大雨の被害
院長 廣辻徳彦
前回、「梅雨に入ったものの、この地域では豪雨災害が出ていない」と書きましたが、そのすぐ後から近年にない梅雨の長雨に見舞われました。九州地方と岐阜県、つい最近は新潟県などで地域と住人に大きな被害が出てしまいました。「五月雨をあつめて早し最上川」と芭蕉は詠みましたが、江戸時代とは山の保水力も違うでしょうし、何より降雨量が桁違いなのだと思います。コロナウイルスへの警戒と長く続く雨の影響で、復旧も進んでいない様子です。豪雨といえば「台風」が思い浮かびますが、最近の豪雨は台風だけなく、「線状降水帯」という現象で引き起こされています。これは、次々と発生する発達した雨雲が列をなし、数時間にわたってほぼ同じ場所を通過、停滞することで作り出される降雨域のことを指す言葉で、この10年ほどの間、春から夏にかけて数多くの被害をもたらしています。「観測史上初」、「数十年に一度という大雨」、「1ヶ月分の降雨量が1日で降った」という形容や、「命を守る行動をしてください」など今まであまり聞いたこともない言葉も耳にするようになりました。大げさと思うこともありましたが、実際の被害を目にすると、軽く考えていてはいけないことを思い知らされます。台風のような強風、暴風はないものの、山岳地域が多い日本では、豪雨が続けば山崩れや山津波が起こりやすいのです。地震や台風、大雨という自然災害に対して、避難場所や持ち出す荷物を考えて備えておくことが必要です。

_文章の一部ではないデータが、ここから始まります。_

(* ===== verification/Forwarder.v ===== *)
(** * Upstream forwarding (pkg/forwarder/forwarder.go, health.go)

    The forwarder with its round-robin index and its map of circuit breakers.
    The network, the request context and the clock are a parameter, the class
    [World]: state-passing functions of an arbitrary state [W].  The run state
    also records every exchange with an upstream, so that the theorems can say
    what was sent. *)

From Stdlib Require Import Ascii.
From S2P Require Import Prelude GoStrings GoNet DnsMsg CircuitBreaker.
From stdpp Require Import options.
Local Open Scope Z_scope.

(** ** UpstreamHealth (health.go) *)

Record CircuitBreakerConfig := MkCBConfig {
  cb_Enabled : bool; FailureThreshold : Z; SuccessThreshold : Z; TimeoutSeconds : Z
}.

Definition DefaultCircuitBreakerConfig : CircuitBreakerConfig := MkCBConfig true 5 2 30.

Record UpstreamHealth := MkHealth {
  breakers : gmap gostring CircuitBreaker;
  uh_config : CircuitBreakerConfig
}.

Definition second_ns : Z := 1000000000.

Definition config_breaker (c : CircuitBreakerConfig) (now : Z) : CircuitBreaker :=
  NewCircuitBreaker (FailureThreshold c) (SuccessThreshold c) (TimeoutSeconds c * second_ns) now.

Definition NewUpstreamHealth (upstreams : list gostring) (c : CircuitBreakerConfig) (now : Z)
    : UpstreamHealth :=
  MkHealth (foldl (fun m u => <[u := config_breaker c now]> m) ∅ upstreams) c.

Definition GetBreaker (uh : UpstreamHealth) (u : gostring) : option CircuitBreaker := breakers uh !! u.

Definition Health_IsHealthy (uh : UpstreamHealth) (u : gostring) : bool :=
  match breakers uh !! u with None => true | Some b => IsHealthy b end.

Definition set_breaker (u : gostring) (b : CircuitBreaker) (uh : UpstreamHealth) : UpstreamHealth :=
  MkHealth (<[u := b]> (breakers uh)) (uh_config uh).

Definition RecordResult (u : gostring) (ok : bool) (tf tc : Z) (uh : UpstreamHealth) : UpstreamHealth :=
  match breakers uh !! u with
  | None => uh
  | Some b => set_breaker u (if ok then onSuccess tc b else onFailure tf tc b) uh
  end.

Definition GetHealthyUpstreams (uh : UpstreamHealth) (upstreams : list gostring) : list gostring :=
  List.filter (Health_IsHealthy uh) upstreams.

Definition Health_GetStats (uh : UpstreamHealth) (u : gostring) : Z * Z * CircuitState :=
  match breakers uh !! u with None => (0, 0, StateClosed) | Some b => GetStats b end.

Definition GetAllStats (uh : UpstreamHealth) : gmap gostring CircuitState := state <$> breakers uh.

Definition ResetAll (now : Z) (uh : UpstreamHealth) : UpstreamHealth :=
  MkHealth (Reset now <$> breakers uh) (uh_config uh).

Definition AddUpstream (u : gostring) (now : Z) (uh : UpstreamHealth) : UpstreamHealth :=
  match breakers uh !! u with
  | Some _ => uh
  | None => set_breaker u (config_breaker (uh_config uh) now) uh
  end.

Definition RemoveUpstream (u : gostring) (uh : UpstreamHealth) : UpstreamHealth :=
  MkHealth (delete u (breakers uh)) (uh_config uh).

(** ** The world *)

Inductive Transport := UDP | TCP.
Inductive NetError := NetErr (what : gostring).
Inductive CtxError := Canceled | DeadlineExceeded.

Class World (W : Type) := {
  (** [dns.Client.ExchangeContext] *)
  w_exchange : Transport -> Msg -> gostring -> W -> result NetError (option Msg) * W;
  (** [ctx.Err()] *)
  w_ctxErr : W -> option CtxError * W;
  (** [time.Now()] *)
  w_now : W -> Z * W
}.

(** ** The forwarder *)

Record Forwarder := MkForwarder {
  upstreams : list gostring;
  health : option UpstreamHealth;
  f_timeout : Z;
  retries : Z;
  index : Z;                 (** uint32 *)
  servfailTCPRetry : bool
}.

Definition set_health (h : option UpstreamHealth) (f : Forwarder) : Forwarder :=
  MkForwarder (upstreams f) h (f_timeout f) (retries f) (index f) (servfailTCPRetry f).
Definition set_index (i : Z) (f : Forwarder) : Forwarder :=
  MkForwarder (upstreams f) (health f) (f_timeout f) (retries f) i (servfailTCPRetry f).
Definition SetTimeout (t : Z) (f : Forwarder) : Forwarder :=
  MkForwarder (upstreams f) (health f) t (retries f) (index f) (servfailTCPRetry f).
Definition SetRetries (n : Z) (f : Forwarder) : Forwarder :=
  MkForwarder (upstreams f) (health f) (f_timeout f) n (index f) (servfailTCPRetry f).

Record ForwarderConfig := MkForwarderConfig {
  UpstreamDNSServers : list gostring;
  CircuitBreakerCfg : CircuitBreakerConfig;
  ServfailTCPRetry : option bool
}.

コロナウイルス感染は、第2波かどうかはともかく確実に再燃してしまいました。今回は行動の自粛がかなり少ない状態ですので、自分で意識を高めなければいけません。感染を避けるために、従来通り「三密」を避けることを心掛けましょう。用がないのに人混みや都会に出かけない、電車の中で会話している人たちからは距離を取るなどです。お出かけもしたいところですが、この時期東京旅行など論外ですし、遠くの友人と会うことも避けるべきです。研究は進んでいますが、ワクチンは当分できないでしょう。できたところで、世界中に十分な数を揃えるには時間がかかります。経済を止めるわけにもいきませんが、リモートでできることはそれを活用し、ウイルスと共存する生活を考えないといけないようです。
7月は観測記録を取り始めて、史上初めて台風の発生がなかったそうです。とは言っても8、9月が台風の本格的シーズンですし、加えて猛暑がやってきます。今回大雨被害があったところはもちろん、できれば更なる災害が起こらないこと、皆がウイルス感染や熱中症に罹患しないことを願います。
健康とは! (最近のニュースから)
先日、目を疑う記事が新聞の一面を飾りました。京都でALS患者に対して嘱託殺人があったという記事です。詳細はご存知と思いますが、難病のため「死にたい」と希望していた患者さんに、SNSで連絡を取り合った医師2名が薬物を投与して死にいたらしめた、という事件です。患者さんは、昨年末のマンスリーで安楽死を取り上げた際にも紹介したNHKの番組を見て、安楽死について考えるようになったという記事もありました。難病と対峙していた患者さんの心情は理解できないわけではありません。しかし、憶測で書いてはいけないのですが、今回報道の範囲内ではこの医師たちの行動は軽率で呆れてしまうものだったと考えます。医師という職業に就いた以上、最低限の倫理観を持って欲しかったと思います。別のニュースで、私も大好きだった「世界はほしいものにモノにあふれてる」という番組のMCをしていた若手の人気俳優さんが、自ら命を絶たれたと聞きました。その可否はともかく、自分で死を選んで実行できる人もいます。日本では、生命を維持する何らかの装置をつけてしまえば、後から本人がどれだけ外して欲しいと願っても外すと法に触れてしまいます。「病気で死にたいほど辛いのに自分ではどうにもできない」という人に、死を選んではいけないとは安直に言えないのも事実です。安楽死の是非について簡単に結論づけることはできませんが、「生きる権利」と「死ぬ権利」が選べる状況下で、「死ぬ権利」を主張しないで生き続けられる社会であってほしいと思います。
難病や末期ガンで患者さん自身が大変なのはもちろんですが、介護が必要になれば周囲の対応も必要です。人手だけではなく、金銭的なことも考えなければなりません。身内の介護のために離職を余儀なくされることもあります。しかし、離職した上で介護が長引けば、それを支える金銭的余裕もなくなってしまいます。また、どういう形であれ介護が終了した後に再就職する手段も簡単ではありません。自分や家族が病気になると、またそれが長期になればなるほど、生活基盤にも影響を与えてしまいます。日頃から健康に気をつけたいものではありますが、政府にはせっかく納めている税金を変なマスクや中抜き業者で無駄にせず、福祉や介護に重点を置いて配分していただきたいものです。